Ce type n'était même pas mouillé, et ne serait-ce que la vue d'un kayak amarré à mon bateau bien que nous soyons en haute mer, m'aurait, à ce moment là, satisfait. Il n'était pas bien costaud, et l'idée de l'attraper et de le balancer par dessus bord m'effleura un instant. Une façon comme une autre de couper court à cette petite défaillance cérébrale qui me préoccupait.
   --- Ce ne sera pas la peine, je ne serai pas long.
J'étais sidéré! En plus l'étrange individu lisait dans mes pensées. Ce type essayait de m'impressionner, c'était sûrement un ''truc''. Je décidais de ne pas entrer dans son jeu. Mais, réel ou pas, qui était-il?
   --- Hiram, je m'appelle Hiram. Et toi, que cherches tu?
Ses yeux noirs fouillaient au fond de mon âme. Son nez à peine courbé et des lèvres charnues trahissaient des origines levantines que confirmaient ses cheveux de jais et un teint de peau assez mat.
   --- Une réponse, je cherche une réponse, dis-je, contrarié, sans vraiment être sûr de celle  que je venais de faire à l'instant même. 
   --- Quelle est la question?, demanda t il d’un air sincèrement intéressé. 
Troublé, je décidais d'inutilement régler l'écoute de la voile d'avant, qui dans ma panique intérieure, m'échappa brutalement. Je la reprenais, et dans ma précipitation la ''surpatais'' (coinçait) malencontreuseument sur son winch. Il ne me restait plus qu'à tout relâcher et recommencer la manœuvre, ce qui n'est jamais agréable quand le vent est fort. Il posa sa main sur l'écoute, devant le winch, la où la traction de la voile est totale. Une main que j'aurais facilement qualifié de main de pianiste plutôt que de marin. Il serra à peine l'écoute, elle mollit immédiatement. Non qu'il fit un effort quelquonque sur elle, elle mollit simplement, sur toute sa longueur comme par magie et sans que la voile ne bouge ou ne se dégonfle. Nous étions dans les quarantièmes rugissants,  le vent soufflait de trois quarts arrière à  une bonne trentaine de nœuds, et je mets quiquonque au défi de retenir, à main nue, l'écoute de mon solent (voile d'avant), même arisé.
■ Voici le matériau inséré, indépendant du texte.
Lemma draw_nonce r : len (draw r).1.2 = 16.
Proof.
  unfold draw. destruct (random_from_rng r) as [s r1].
  pose proof (len_fill_bytes 16 r1). by destruct (fill_bytes 16 r1).
Qed.

Lemma initiate_run {E} k resp r :
  initiate (E := E) k resp r =
    (Ok (initiate_state k resp (draw r).1.1 (draw r).1.2,
         initiate_payload k resp (draw r).1.1 (draw r).1.2), (draw r).2).
Proof.
  unfold initiate, draw. rewrite bind_run, EphemeralKeyPair_generate_run.
  destruct (random_from_rng r) as [s r1]; cbn [fst snd public].
  rewrite bind_run, generate_nonce_run. by destruct (fill_bytes 16 r1).
Qed.

(** The responder's answer from the two values it draws. *)
Definition respond_payload (k : IdentityPrivateKey) (p : HandshakeInitPayload)
    (s : EphemeralSecret) (n : bytes) : HandshakeResponsePayload :=
  {| responder_identity_pub := IdentityPrivateKey_verifying_key k;
     responder_ephemeral_pub := X25519PublicKey_from_secret s;
     resp_nonce := n;
     resp_signature := sign_response k (initiator_identity_pub p)
       (X25519PublicKey_from_secret s) (initiator_ephemeral_pub p) n (init_nonce p) |}.

Definition respond_key (k : IdentityPrivateKey) (p : HandshakeInitPayload)
    (s : EphemeralSecret) (n : bytes) : outcome HandshakeError RootKey :=
  derive_root_key {| RawDhSecret_0 := X25519_diffie_hellman s (initiator_ephemeral_pub p) |}
    (initiator_identity_pub p) (IdentityPrivateKey_verifying_key k)
    (initiator_ephemeral_pub p) (X25519PublicKey_from_secret s) (init_nonce p) n.

Definition respond_peer_ok (expected : option VerifyingKey) (p : HandshakeInitPayload) : bool :=
  match expected with Some e => VerifyingKey_eq (initiator_identity_pub p) e | None => true end.

Definition respond_msg (k : IdentityPrivateKey) (p : HandshakeInitPayload) : bytes :=
  sign_initiation_msg (initiator_identity_pub p) (IdentityPrivateKey_verifying_key k)
    (initiator_ephemeral_pub p) (init_nonce p).

Lemma respond_spec k expected p r :
  respond k expected p r =
    if respond_peer_ok expected p then
      if verify (initiator_identity_pub p) (respond_msg k p) (init_signature p) then
        match respond_key k p (draw r).1.1 (draw r).1.2 with
        | Ok rk => (Ok (respond_payload k p (draw r).1.1 (draw r).1.2, rk), (draw r).2)
        | Err e => (Err e, (draw r).2)
        | Panic => (Panic, (draw r).2)
        end
      else (Err InvalidSignature, r)
    else (Err PeerIdentityMismatch, r).
Proof.
  unfold respond. destruct (respond_peer_ok expected p) eqn:Hp.
  - rewrite (bind_Ok _ _ r tt r) by (destruct expected as [e|]; cbn in *; by rewrite ?Hp).
    rewrite bind_run, lift_run, verify_initiation_spec. fold (respond_msg k p).
    destruct (verify _ _ _); [|done].
    unfold draw. rewrite bind_run, EphemeralKeyPair_generate_run.
    destruct (random_from_rng r) as [s r1]; cbn [fst snd public].
    rewrite bind_run, generate_nonce_run. destruct (fill_bytes 16 r1) as [n r2]; cbn [fst snd].
    rewrite bind_run, lift_run. unfold respond_key, diffie_hellman. cbn [secret].
    by destruct (derive_root_key _ _ _ _ _ _ _).
  - destruct expected as [e|]; cbn in *; [|done]. by rewrite bind_run, Hp.
Qed.

Lemma respond_key_total k p s n :
  ∃ rk, respond_key k p s n = Ok rk ∧ len (RootKey_0 rk) = 32.
Proof. apply derive_root_key_total. Qed.

Lemma respond_Ok k expected p r resp rk r' :
  respond k expected p r = (Ok (resp, rk), r') →
  resp = respond_payload k p (draw r).1.1 (draw r).1.2
  ∧ respond_key k p (draw r).1.1 (draw r).1.2 = Ok rk ∧ r' = (draw r).2
  ∧ respond_peer_ok expected p = true
  ∧ verify (initiator_identity_pub p) (respond_msg k p) (init_signature p) = true.
Proof.
  rewrite respond_spec. destruct (respond_peer_ok expected p); [|done].
  destruct (verify _ _ _); [|done].
  destruct (respond_key _ _ _ _) eqn:E; intros [= <- <- <-]; auto.
Qed.

(** The two ways a response ends. *)
Lemma respond_cases k expected p r :
  (∃ rk, respond k expected p r
           = (Ok (respond_payload k p (draw r).1.1 (draw r).1.2, rk), (draw r).2)
         ∧ len (RootKey_0 rk) = 32)
  ∨ (∃ e, respond k expected p r = (Err e, r)).
Proof.
  rewrite respond_spec. destruct (respond_peer_ok expected p); [|right; by eexists].
  destruct (verify _ _ _); [|right; by eexists].
  destruct (respond_key_total k p (draw r).1.1 (draw r).1.2) as (rk & -> & L). left. by exists rk.
Qed.

Lemma finalize_cases st resp :
  (∃ rk, finalize st resp = Ok rk ∧ len (RootKey_0 rk) = 32) ∨ (∃ e, finalize st resp = Err e).
Proof.
  rewrite finalize_spec. destruct (VerifyingKey_eq _ _); [|right; by eexists].
  destruct (verify _ _ _); [|right; by eexists]. left. apply finalize_key_total.
Qed.

Lemma keys_agree ik rk si ni sr nr :
  let rvk := IdentityPrivateKey_verifying_key rk in
  finalize_key (initiate_state ik rvk si ni)
    (respond_payload rk (initiate_payload ik rvk si ni) sr nr)
  = respond_key rk (initiate_payload ik rvk si ni) sr nr.
Proof.
  unfold finalize_key, respond_key, diffie_hellman; cbn. by rewrite X25519_agree.
Qed.

Lemma initiation_verifies ik rk s n :
  let p := initiate_payload ik (IdentityPrivateKey_verifying_key rk) s n in
  verify (initiator_identity_pub p) (respond_msg rk p) (init_signature p) = true.
Proof. apply verify_sign. Qed.

Lemma response_verifies ik rk si ni sr nr :
  let rvk := IdentityPrivateKey_verifying_key rk in
  let resp := respond_payload rk (initiate_payload ik rvk si ni) sr nr in
  verify rvk (finalize_msg (initiate_state ik rvk si ni) resp) (resp_signature resp) = true.
Proof. apply verify_sign. Qed.

(** C6. Key agreement over the wire: whatever the random draws, when the
    initiator addresses the responder's identity and the responder expects
    nobody in particular or that initiator, the initiation payload survives
    its encoding, the responder accepts it, the response payload survives its
    encoding, and the initiator finalizes with the responder's root key, of
    32 bytes. *)
Theorem handshake_agreement ik rk expected r0 r1 :
  expected = None ∨ expected = Some (IdentityPrivateKey_verifying_key ik) →
  ∃ st p r0' wire1 resp root r1' wire2,
    initiate (E := HandshakeError) ik (IdentityPrivateKey_verifying_key rk) r0 = (Ok (st, p), r0')
    ∧ HandshakeInitPayload_to_bytes p = Some wire1
    ∧ HandshakeInitPayload_from_bytes wire1 = Ok p
    ∧ respond rk expected p r1 = (Ok (resp, root), r1')
    ∧ HandshakeResponsePayload_to_bytes resp = Some wire2
    ∧ HandshakeResponsePayload_from_bytes wire2 = Ok resp
    ∧ finalize st resp = Ok root
    ∧ len (RootKey_0 root) = 32.
Proof.
  intros Hexp. set (rvk := IdentityPrivateKey_verifying_key rk).
  set (p := initiate_payload ik rvk (draw r0).1.1 (draw r0).1.2).
  set (resp := respond_payload rk p (draw r1).1.1 (draw r1).1.2).
  destruct (respond_key_total rk p (draw r1).1.1 (draw r1).1.2) as (root & Hroot & Hlen).
  assert (init_payload_wf p) by apply draw_nonce.
  assert (resp_payload_wf resp) by apply draw_nonce.
  exists (initiate_state ik rvk (draw r0).1.1 (draw r0).1.2), p, (draw r0).2,
    (init_payload_wire p), resp, root, (draw r1).2, (resp_payload_wire resp).
  split; [apply initiate_run|]. split; [by apply init_to_bytes_wire|].
  split; [by apply init_from_wire|]. split.
  { rewrite respond_spec. replace (respond_peer_ok expected p) with true
      by (destruct Hexp as [->| ->]; [done|symmetry; apply VerifyingKey_eq_refl]).
    rewrite (initiation_verifies ik rk _ _ :
               verify (initiator_identity_pub p) (respond_msg rk p) (init_signature p) = true).
    by rewrite Hroot. }
  split; [by apply resp_to_bytes_wire|]. split; [by apply resp_from_wire|].
  split; [|done]. rewrite finalize_spec. cbn [responder_identity_pub resp respond_payload
    expected_responder_pub initiate_state]. rewrite VerifyingKey_eq_refl.
  unfold resp, p, rvk. rewrite response_verifies, keys_agree. apply Hroot.
Qed.

(** C25. The initiator accepts exactly the responses that carry the expected
    identity and a signature of that identity over all six session
    parameters; each other response is rejected with the matching error, a
    wrong identity being reported before a wrong signature.  [finalize]
    reports no other error and never panics. *)
Theorem finalize_outcomes st resp :
  (∀ root, finalize st resp = Ok root ↔
     responder_identity_pub resp = expected_responder_pub st
     ∧ verify (expected_responder_pub st) (finalize_msg st resp) (resp_signature resp) = true
     ∧ finalize_key st resp = Ok root)
  ∧ (∀ e, finalize st resp = Err e ↔
     e = PeerIdentityMismatch ∧ responder_identity_pub resp ≠ expected_responder_pub st
     ∨ e = InvalidSignature ∧ responder_identity_pub resp = expected_responder_pub st
       ∧ verify (expected_responder_pub st) (finalize_msg st resp) (resp_signature resp) = false)
  ∧ finalize st resp ≠ Panic.
Proof.
  rewrite finalize_spec. destruct (finalize_key_total st resp) as (k & -> & _).
  destruct (VerifyingKey_eq _ _) eqn:Hv; [apply VerifyingKey_eq_spec in Hv|apply VerifyingKey_eq_false in Hv];
    destruct (verify _ _ _); intuition congruence.
Qed.

(** C26. The responder checks the peer and then the signature, and only then
    draws randomness: a rejected initiation leaves the random source where it
    was.  An accepted one always produces a well-formed response and a
    32-byte root key. *)
Theorem respond_outcomes rk expected p r :
  (respond_peer_ok expected p = false →
     respond rk expected p r = (Err PeerIdentityMismatch, r))
  ∧ (respond_peer_ok expected p = true →
     verify (initiator_identity_pub p) (respond_msg rk p) (init_signature p) = false →
     respond rk expected p r = (Err InvalidSignature, r))
  ∧ (respond_peer_ok expected p = true →
     verify (initiator_identity_pub p) (respond_msg rk p) (init_signature p) = true →
     ∃ resp root, respond rk expected p r = (Ok (resp, root), (draw r).2)
       ∧ resp_payload_wf resp ∧ len (RootKey_0 root) = 32
       ∧ responder_identity_pub resp = IdentityPrivateKey_verifying_key rk).
Proof.
  rewrite respond_spec. split; [by intros ->|]. split; [by intros -> ->|].
  intros -> ->. destruct (respond_key_total rk p (draw r).1.1 (draw r).1.2) as (root & -> & L).
  do 2 eexists. split; [done|]. split; [apply draw_nonce|done].
Qed.

(** C15. Authentication of the derived key.  An initiator that talks to identity
    [rk] receives some response, possibly altered on the way, and accepts it;
    the holder of [rk] answered some initiation, possibly altered as well.
    If the signature the initiator checked is not a forgery, that is, it is
    over the message the responder signed, then both hold the same root key. *)
Theorem accepted_key_is_responders_key ik rk expected r0 st p r0' p' r1 resp root r1' resp' root' :
  initiate (E := HandshakeError) ik (IdentityPrivateKey_verifying_key rk) r0 = (Ok (st, p), r0') →
  respond rk expected p' r1 = (Ok (resp, root), r1') →
  resp_payload_wf resp' →
  finalize st resp' = Ok root' →
  (verify (IdentityPrivateKey_verifying_key rk) (finalize_msg st resp')
     (resp_signature resp') = true →
   finalize_msg st resp' =
     sign_response_msg (IdentityPrivateKey_verifying_key rk) (initiator_identity_pub p')
       (responder_ephemeral_pub resp) (initiator_ephemeral_pub p')
       (resp_nonce resp) (init_nonce p')) →
  root' = root.
Proof.
  rewrite initiate_run. intros [= <- <- <-].
  intros (-> & Hroot & -> & _ & _)%respond_Ok Hwf Hfin Huf.
  rewrite finalize_spec in Hfin. destruct (VerifyingKey_eq _ _); [|done].
  destruct (verify _ _ _) eqn:Hver; [|done]. specialize (Huf eq_refl). unfold finalize_msg in Huf.
  apply sign_response_msg_inj in Huf as (_ & Hi & He & Hie & Hn & Hin);
    [|by rewrite Hwf; cbn; rewrite draw_nonce].
  enough (Ok (E := HandshakeError) root' = Ok root) by congruence.
  rewrite <-Hfin, <-Hroot. unfold finalize_key, respond_key, diffie_hellman. cbn in *.
  by rewrite Hi, He, <-Hie, Hn, Hin, X25519_agree.
Qed.
End handshake_facts.
(* ===== verification/PathEngine.v ===== *)
(** * Ratchet keys and slot selection ([src/path_engine.rs]) *)

From S2P Require Import Prelude Outcome Primitives Errors.

Record RatchetKey := { RatchetKey_0 : bytes }.

#[export] Instance RatchetKey_eq_dec : EqDecision RatchetKey.
Proof. solve_decision. Defined.

(** The type [[u8; 32]] of the wrapped array. *)
Definition key_wf (k : RatchetKey) : Prop := len (RatchetKey_0 k) = 32.

Definition RatchetKey_new (key_bytes : bytes) : RatchetKey := {| RatchetKey_0 := key_bytes |}.

Definition duplicate_for_target_use (self : RatchetKey) : RatchetKey :=
  {| RatchetKey_0 := RatchetKey_0 self |}.

(** [#[derive(Zeroize)]]. *)
Definition RatchetKey_zeroize `{Zeroize} (self : RatchetKey) : RatchetKey :=
  {| RatchetKey_0 := zeroize_bytes (RatchetKey_0 self) |}.

(** [Debug], which does not depend on the key. *)
Definition RatchetKey_fmt (self : RatchetKey) : string := "RatchetKey([REDACTED])".

Section path_engine.
Context `{Hashes} `{Subtle}.

Definition derive_next (self : RatchetKey) : RatchetKey :=
  let digest := sha256 (b_lit "decoypath-v1-ratchet-advance:" ++ RatchetKey_0 self) in
  {| RatchetKey_0 := digest |}.

Definition ct_eq (self other : RatchetKey) : bool :=
  ct_eq_bytes (RatchetKey_0 self) (RatchetKey_0 other).

(** [PartialEq::eq], in test builds only. *)
Definition RatchetKey_eq (self other : RatchetKey) : bool := ct_eq self other.

Definition select_slot (key message_id : bytes) (n_paths : N) : outcome PathEngineError N :=
  if n_paths =? 0 then Err PInvalidPathCount else
  mac ← o_ok_or HmacFailure (hmac_new_from_slice key);
  let mac := hmac_update mac message_id in
  let code_bytes := hmac_finalize mac in
  value_slice ← o_unwrap (slice 0 8 code_bytes);
  value_bytes ← (if len value_slice =? 8 then Ok value_slice else Err HmacFailure);
  let raw_val := from_be_bytes value_bytes in
  Ok (raw_val mod n_paths).
End path_engine.

Section path_engine_facts.
Context `{HashesLaws} `{SubtleLaws} `{ZeroizeLaws}.

Lemma duplicate_id k : duplicate_for_target_use k = k.
Proof. by destruct k. Qed.

Lemma derive_next_wf k : key_wf (derive_next k).
Proof. apply len_sha256. Qed.

(** The key [n] steps further along the chain. *)
Definition advance (n : N) (k : RatchetKey) : RatchetKey := N.iter n derive_next k.

Lemma advance_0 k : advance 0 k = k.
Proof. done. Qed.

Lemma advance_succ n k : advance (n + 1) k = derive_next (advance n k).
Proof. unfold advance. by rewrite N.add_1_r, N.iter_succ. Qed.

Lemma advance_add m n k : advance (m + n) k = advance m (advance n k).
Proof. apply N.iter_add. Qed.

Lemma advance_wf n k : key_wf k → key_wf (advance n k).
Proof.
  intros Hk. induction n as [|n IH] using N.peano_ind; [done|].
  rewrite <-N.add_1_r, advance_succ. apply derive_next_wf.
Qed.

Lemma select_slot_run key mid n :
  n ≠ 0 →
  ∃ h v, hmac_new_from_slice key = Some h
    ∧ slice 0 8 (hmac_finalize (hmac_update h mid)) = Some v
    ∧ len v = 8
    ∧ select_slot key mid n = Ok (from_be_bytes v mod n).
Proof.
  intros Hn. unfold select_slot. destruct (N.eqb_spec n 0); [done|].
  destruct (hmac_any_key key) as [h Hh]. rewrite Hh.
  destruct (slice_is_Some 0 8 (hmac_finalize (hmac_update h mid))) as (v & Hv & Lv);
    [lia|rewrite len_hmac; lia|].
  exists h, v. cbn. rewrite Hv, Lv. cbn. by rewrite Lv.
Qed.

Lemma select_slot_Ok key mid n : n ≠ 0 → ∃ s, select_slot key mid n = Ok s ∧ s < n.
Proof.
  intros Hn. destruct (select_slot_run key mid n Hn) as (h & v & _ & _ & _ & E).
  eexists. split; [done|]. by apply N.mod_lt.
Qed.

(** C39. Slot selection is total: with no path it is [InvalidPathCount]; otherwise
    it neither fails nor panics, and the index is in range and equals the
    first eight bytes of the HMAC, read big-endian, modulo the path count. *)
Theorem select_slot_outcomes key mid n :
  (n = 0 → select_slot key mid n = Err PInvalidPathCount)
  ∧ (n ≠ 0 → ∃ h v slot,
       hmac_new_from_slice key = Some h
       ∧ slice 0 8 (hmac_finalize (hmac_update h mid)) = Some v
       ∧ select_slot key mid n = Ok slot
       ∧ slot = from_be_bytes v mod n ∧ slot < n).
Proof.
  split; [by intros ->|]. intros Hn.
  destruct (select_slot_run key mid n Hn) as (h & v & Hh & Hv & _ & E).
  exists h, v, (from_be_bytes v mod n). repeat split; try done. by apply N.mod_lt.
Qed.

(** Every key of the chain is a 32-byte array, the constant-time comparison
    decides equality of such keys, the sanctioned copy is the key itself and
    zeroizing leaves 32 zero bytes. *)
Theorem ratchet_key_operations k k' n :
  key_wf k → key_wf k' →
  key_wf (advance n k) ∧ (RatchetKey_eq k k' = true ↔ k = k')
  ∧ duplicate_for_target_use k = k ∧ RatchetKey_zeroize k = RatchetKey_new (zeros 32).
Proof.
  unfold RatchetKey_eq, ct_eq, RatchetKey_zeroize. rewrite zeroize_bytes_spec. intros Hk Hk'.
  split; [by apply advance_wf|]. split; [|split; [by destruct k|by rewrite Hk]].
  rewrite ct_eq_bytes_spec by (unfold key_wf in *; congruence).
  destruct k, k'; cbn; split; congruence.
Qed.
End path_engine_facts.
C'était simplement impossible. J'en profitais pour la reprendre correctement avec le winch, comme il se doit et sans aucun de tous ces ''trucs'' étranges qui commençaient à sérieusement m'énerver. Il ne m'en laissa d'ailleurs pas  le temps.
  --- Quelle est la question ? Ta question?
  --- Eh bien...  Pourquoi... pourquoi tout ça? Qu'est ce que... j'en sais rien moi, je voudrais savoir... 
En vérité je ne savais pas trop quoi dire.
   --- Je vois, tu cherches la réponse à une question que tu ne connais pas. Eh bien, pourquoi ne  cherches tu pas  plutôt la question? Peut être connais tu déjà, sans le savoir, la réponse? 
Ce type commençait à sérieusement m'énerver. La voile faseyait (vibrait) un peu, je n'aime pas ça. Une voile doit être belle pour travailler correctement, et j'aime que mes voiles soient belles. Je devais reprendre un peu de nerf de chute. Je quittais donc le cockpit et allais vers l'avant du bateau, tout en me demandant ce que j'allais bien pouvoir faire de cet ''Hiram'' qui, en plus d'être, a priori, physiquement là, était existenciellement embarrassant. 
Quand je regagnais l'arrière du bateau, il n'était plus là. Pas plus qu'à l'intérieur... Je me réinstallais dans mon petit coin  du cockpit, conscient qu'un petit somme me permettrait de reléguer le troublant évènement, au simple rang de rêve étrange. Je sombrais doucement  sous la fatigue accumulée durant ces dernières heures. Mes pensées vagabondaient malgré moi. La question, la question... je t'en ficherai moi des questions!  Mais finalement, quand même, c'est vrai, c'était quoi la question?